(** X16.  [Add] keeps the collection free of duplicates: when no two
    records share a name and no two a URL before the call, the same
    holds after it, whether it fails or succeeds. *)
Theorem Add_keeps_unique (env : Env) (nf : Filter) (fs : Filters) (w : World)
  (fs' : Filters) (w' : World) (r : option error) :
  unique fs ->
  Add env nf fs w = (fs', w', r) ->
  unique fs'.
Proof.
  intros [HN HU] HA. destruct r as [e|].
  - now rewrite (Add_error_keeps_store env nf fs w fs' w' e HA).
  - apply Add_success in HA as (Hno & body & _ & -> & _).
    unfold unique. cbn [set_Proxylist conf Proxylist].
    rewrite !map_app. cbn [map Name URL set_LastUpdated parseFilter
                             set_RuleCount set_Enabled set_ID].
    split; apply NoDup_app; (split; [assumption |]);
      (split; [| apply NoDup_singleton]);
      intros x Hx Hx'; apply list_elem_of_singleton in Hx'; subst x;
      apply list_elem_of_In, in_map_iff in Hx as (f & Hf & Hin);
      apply Hno; exists f; auto.
Qed.

Lemma Add_keeps_unique_witness :
  unique store_a /\
  forall fs' w' r, Add env_ok filterC store_a world0 = (fs', w', r) ->
                   unique fs'.
Proof.
  assert (H : unique store_a).
  { split; cbn; apply NoDup_singleton. }
  split; [exact H |]. intros fs' w' r.
  exact (Add_keeps_unique env_ok filterC store_a world0 fs' w' r H).
Defined.

(** X17.  Two calls of [Add] that read the same second from the clock
    give both records the same id and so the same file: after the second
    call the file holds the body of the second record. *)
Theorem Add_twice_same_second (env env2 : Env) (nf nf2 : Filter)
  (fs : Filters) (w : World) (fs1 : Filters) (w1 : World)
  (fs2 : Filters) (w2 : World) :
  Add env nf fs w = (fs1, w1, None) ->
  Add env2 nf2 fs1 w1 = (fs2, w2, None) ->
  (nextFilterID env2 w1).1 = (nextFilterID env w).1 ->
  exists a b body2,
    Proxylist (conf fs2) = (Proxylist (conf fs) ++ [a; b])%list /\
    URL a = URL nf /\ URL b = URL nf2 /\
    ID a = ID b /\
    filterPath fs2 a = filterPath fs2 b /\
    download env2 (URL nf2) = inl body2 /\
    files w2 !! filterPath fs2 a = Some body2.
Proof.
  intros H1 H2 Hid.
  apply Add_success in H1 as (_ & body & _ & -> & _).
  apply Add_success in H2 as (_ & body2 & Hb2 & -> & Hf2 & _).
  rewrite Hid in *.
  do 2 eexists. exists body2.
  cbn [set_Proxylist conf Proxylist]. rewrite <- app_assoc.
  split; [reflexivity |].
  split; [reflexivity | split; [reflexivity | split; [reflexivity |]]].
  split; [reflexivity | split; [exact Hb2 |]].
  rewrite Hf2. apply lookup_insert_eq.
Qed.

Lemma Add_twice_same_second_witness :
  exists fs1 w1 fs2 w2 a b,
    Add env_second_6_old filterC store_empty world0 = (fs1, w1, None) /\
    Add env_second_6 filterA fs1 w1 = (fs2, w2, None) /\
    Proxylist (conf fs2) = [a; b] /\ ID a = ID b /\
    files w2 !! filterPath fs2 a = Some body_ex.
Proof.
  destruct (Add env_second_6_old filterC store_empty world0)
    as [[fs1 w1] r1] eqn:H1.
  assert (Hr1 : r1 = None) by (vm_compute in H1; now inversion H1).
  subst r1.
  destruct (Add env_second_6 filterA fs1 w1) as [[fs2 w2] r2] eqn:H2.
  assert (Hr2 : r2 = None).
  { vm_compute in H1. inversion H1; subst. vm_compute in H2. now inversion H2. }
  subst r2.
  destruct (Add_twice_same_second env_second_6_old env_second_6 filterC filterA
              store_empty world0 fs1 w1 fs2 w2 H1 H2 eq_refl)
    as (a & b & body2 & Hl & _ & _ & Hid & _ & Hb & Hf).
  exists fs1, w1, fs2, w2, a, b.
  split; [reflexivity | split; [exact H2 |]].
  split; [exact Hl | split; [exact Hid |]].
  rewrite Hf. vm_compute in Hb. now inversion Hb.
Defined.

= = =

* _Work request_
For each line above that includes the word "exact", make a copy of that line.

* _Result below_
  split; [exact H |]. intros fs' w' r.
  exact (Add_keeps_unique env_ok filterC store_a world0 fs' w' r H).
  split; [reflexivity | split; [exact Hb2 |]].
  split; [reflexivity | split; [exact H2 |]].
  split; [exact Hl | split; [exact Hid |]].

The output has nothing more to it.